Le jour dit, la porte s'ouvrit et aussitôt éclata un tonnerre de bavardages, de bises et de poignées de mains. Je restai à l'arrière, plissant les yeux pour trouver un sens dans cet amas de personnes qui auraient dû m'être familières mais ne l'étaient pas. Mon père arborait un sourire sucré, ma mère un chemisier rouge à volants qu'elle ne sortait jamais de sa penderie. Accordant quelque confiance à son jugement, j'enregistrai l'idée que la forme serrée dans ses bras correspondait à sa nièce, c'est-à-dire la fille de sa sœur Caroline, Astrid. Ma cousine s'était teint les cheveux en roux, me la rendant difficile à reconnaître.
A peine avais-je apprivoisé ces premières impressions qu'un géant se profila dans l'encadrement de la porte. L'arrondi de son crâne, souligné par ses cheveux clairs coupés très courts, n'adoucissait en rien sa mâchoire carrée. Il portait au bout de son bras presque aussi large que long un siège de bébé si profond qu'on n'en voyait pas le contenu. Ces deux créatures ne pouvaient être le mari et le bébé tout neufs.
- Evan, se nomma celui des deux qui était (trop) visible, tendant la main à mon père.

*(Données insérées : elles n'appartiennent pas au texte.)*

(** [requests.get(url, headers=headers, timeout=timeout)] *)
Definition requests_get (url : pystr) (headers : list (pystr * pystr))
    (timeout : Z) : M requests.Response :=
  fun t =>
    let rq := {| requests.method := requests.GET;
                 requests.req_url := url;
                 requests.req_headers := headers;
                 requests.req_timeout := timeout |} in
    (client w (length (calls t)) rq,
     {| calls := calls t ++ [rq]; printed := printed t |}).

(** [print(text)]: the call returns, and [text] is one more item, or it
    raises. *)
Definition print (text : pystr) : M unit :=
  fun t =>
    match stdout w (printed t) text with
    | None => (Ok tt, {| calls := calls t; printed := printed t ++ [text] |})
    | Some e => (Raise e, t)
    end.

Definition url : pystr :=
  u "https://channelsseller.site/api/user/udbcwicnovewwobvo/nfts".

Definition headers : list (pystr * pystr) :=
  [(u "X-Admin-Password", u "nova_admin_2024")].

Open Scope py_scope.

Definition script : M unit :=
  try_except
    (response <- requests_get url headers 10 ;;
     obj <- lift (requests.json response) ;;
     text <- lift (json.dumps (interp w) obj 2) ;;
     print text)
    Exc.Exception
    (fun e => print (Exc.str e)).

End Script.

Definition start : Trace := {| calls := []; printed := [] |}.

(** One invocation of the script in the world [w]. *)
Definition run (w : World) : Result unit * Trace := script w start.


(** The limits of an interpreter left at its defaults. *)
Definition defaults : Interpreter :=
  {| int_max_str_digits := 4300; max_nesting := 995 |}.

(** A client that answers every request with [c], under a standard output
    that accepts every write. *)
Definition mock (c : Result requests.Response) : World :=
  {| argv := []; environ := []; files := [];
     client := fun _ _ => c; stdout := fun _ _ => None;
     interp := defaults |}.

(** The request the script is expected to send. *)
Definition the_request : requests.Request :=
  {| requests.method := requests.GET;
     requests.req_url :=
       u "https://channelsseller.site/api/user/udbcwicnovewwobvo/nfts";
     requests.req_headers := [(u "X-Admin-Password", u "nova_admin_2024")];
     requests.req_timeout := 10 |}.

(** ** JSON values and their indented layout *)





(** The text the specification asks for, written independently of the
    encoder.  Scalars are JSON literals: a number in decimal, a string
    between double quotes with the two-character escapes of JSON for the
    quote, the backslash and the five named control characters, the other
    printable ASCII characters as they are, and every other character as
    the [\uXXXX] escapes of its UTF-16 code units.  The layout is written
    line by line rather than as a stream of chunks: a container opens on
    one line, closes on another, and holds its members in between, in their
    own order, each indented by two spaces more than the container and each
    but the last followed by a comma; a member of an object starts with its
    key. *)
Module Pretty.

Definition short_escapes : list (N * pystr) :=
  [(8%N, u "\b"); (9%N, u "\t"); (10%N, u "\n"); (12%N, u "\f");
   (13%N, u "\r"); (34%N, [92; 34]%N); (92%N, [92; 92]%N)].

Fixpoint lookup (c : N) (table : list (N * pystr)) : option pystr :=
  match table with
  | [] => None
  | (k, e) :: table' => if (c =? k)%N then Some e else lookup c table'
  end.

Definition hex_digit (d : N) : N :=
  nth (N.to_nat d) (u "0123456789abcdef") 0%N.

(** The four lowercase hexadecimal digits of a 16-bit code unit. *)
Definition hex16 (n : N) : pystr :=
  map hex_digit [n / 4096 mod 16; n / 256 mod 16; n / 16 mod 16; n mod 16]%N.

(** The UTF-16 code units of a code point: itself in the basic plane, a
    high and a low surrogate beyond. *)
Definition utf16 (c : N) : list N :=
  if (c <? 65536)%N then [c]
  else [55296 + (c - 65536) / 1024 mod 1024; 56320 + (c - 65536) mod 1024]%N.

Definition escaped (c : N) : pystr :=
  match lookup c short_escapes with
  | Some e => e
  | None =>
      if ((32 <=? c) && (c <=? 126))%N then [c]
      else flat_map (fun unit => [92; 117]%N ++ hex16 unit) (utf16 c)
  end.

Definition string_literal (s : pystr) : pystr :=
  [34%N] ++ flat_map escaped s ++ [34%N].

(** A number in decimal, with a minus sign when negative and no leading
    zero.  NaN and the infinities, which JSON does not have, are written as
    the JavaScript names that [json.dumps] uses for them. *)
Definition int_literal (z : Z) : pystr :=
  u (NilZero.string_of_int (Z.to_int z)).

Definition float_literal (f : pyfloat) : pystr :=
  match f with
  | FNaN => u "NaN"
  | FInf => u "Infinity"
  | FNegInf => u "-Infinity"
  | FFinite repr => repr
  end.

Definition on_first (f : pystr -> pystr) (ls : list pystr) : list pystr :=
  match ls with
  | [] => []
  | l :: ls' => f l :: ls'
  end.

Fixpoint on_last (f : pystr -> pystr) (ls : list pystr) : list pystr :=
  match ls with
  | [] => []
  | [l] => [f l]
  | l :: ls' => l :: on_last f ls'
  end.

Fixpoint commas (blocks : list (list pystr)) : list pystr :=
  match blocks with
  | [] => []
  | [b] => b
  | b :: rest => on_last (fun l => l ++ u ",") b ++ commas rest
  end.

Definition indented (ls : list pystr) : list pystr :=
  map (fun l => u "  " ++ l) ls.

Fixpoint layout (v : pyvalue) : list pystr :=
  match v with
  | PyNone => [u "null"]
  | PyBool true => [u "true"]
  | PyBool false => [u "false"]
  | PyInt z => [int_literal z]
  | PyFloat f => [float_literal f]
  | PyStr s => [string_literal s]
  | PyList [] => [u "[]"]
  | PyList lst => [u "["] ++ indented (commas (map layout lst)) ++ [u "]"]
  | PyDict [] => [u "{}"]
  | PyDict dct =>
      [u "{"]
      ++ indented
           (commas
              (map (fun kv =>
                      on_first
                        (fun l => string_literal (fst kv) ++ u ": " ++ l)
                        (layout (snd kv)))
                 dct))
      ++ [u "}"]
  | PyObject _ => []
  end.

Definition pretty (v : pyvalue) : pystr := join nl (layout v).

End Pretty.

(** ** Where the try block can raise *)

(** The four calls of the try block, in the order they are made. *)
Inductive Stage := AtRequest | AtParse | AtSerialize | AtPrint.

(** [raises_at w stage e]: in the world [w] the calls before [stage] return
    and the call at [stage] raises [e]. *)
Definition raises_at (w : World) (stage : Stage) (e : Exc.t) : Prop :=
  match stage with
  | AtRequest => client w 0%nat the_request = Raise e
  | AtParse =>
      exists response,
        client w 0%nat the_request = Ok response
        /\ requests.json response = Raise e
  | AtSerialize =>
      exists response obj,
        client w 0%nat the_request = Ok response
        /\ requests.json response = Ok obj
        /\ json.dumps (interp w) obj 2 = Raise e
  | AtPrint =>
      exists response obj text,
        client w 0%nat the_request = Ok response
        /\ requests.json response = Ok obj
        /\ json.dumps (interp w) obj 2 = Ok text
        /\ stdout w [] text = Some e
  end.

(** [returns w text]: every call of the try block up to [json.dumps] returns,
    and [text] is what is handed to [print]. *)
Definition returns (w : World) (text : pystr) : Prop :=
  exists response obj,
    client w 0%nat the_request = Ok response
    /\ requests.json response = Ok obj
    /\ json.dumps (interp w) obj 2 = Ok text.

(** The trace of a run that sent its request and printed [items]. *)
Definition sent_and_printed (items : list pystr) : Trace :=
  {| calls := [the_request]; printed := items |}.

En ayant assez vu en face, je jetai un coup d'œil derrière moi. Sacha se tenait encore plus en retrait, prêt à se replier dans les escaliers. Je l'apaisai d'un sourire discret : bientôt, les effusions allaient retomber, me laissant la place de dévoiler une heureuse nouvelle. Mais Sacha, après s'être détendu un quart de seconde, retrouva d'un coup son attitude figée : on s'approchait de nous.
- Tu vas bien ?
Astrid ôta d'un ample geste les lunettes de soleil qu'elle portait relevées en serre-tête et me tendit la joue pour échanger une bise. Je m'exécutai, grinchant intérieurement après le timbre de voix aigu qu'elle avait employé pour me saluer. Plus âgée que moi de cinq ans, elle avait toujours aimé se donner des airs de grande, même après que je l'ai dépassé en taille. Aujourd'hui, peut-être sans même en avoir conscience, elle tenait plus que jamais à me faire sentir la différence entre nous à présent qu'elle était mariée et mère de famille.
- Très bien et toi ? répondis-je avec un petit temps de latence.
- Je ne pourrais pas aller mieux ! Et toi, tu es ?
Sacha était repéré. Il se força à se montrer poli, déclina son nom qui ne sembla pas suffisant : Astrid attendait aussi la fonction.
- Martin et moi... commença-t-il en levant les yeux dans ma direction, cherchant mon accord.
- On est ensemble, complétai-je sans pouvoir cacher le bonheur que m'inspirait cette phrase.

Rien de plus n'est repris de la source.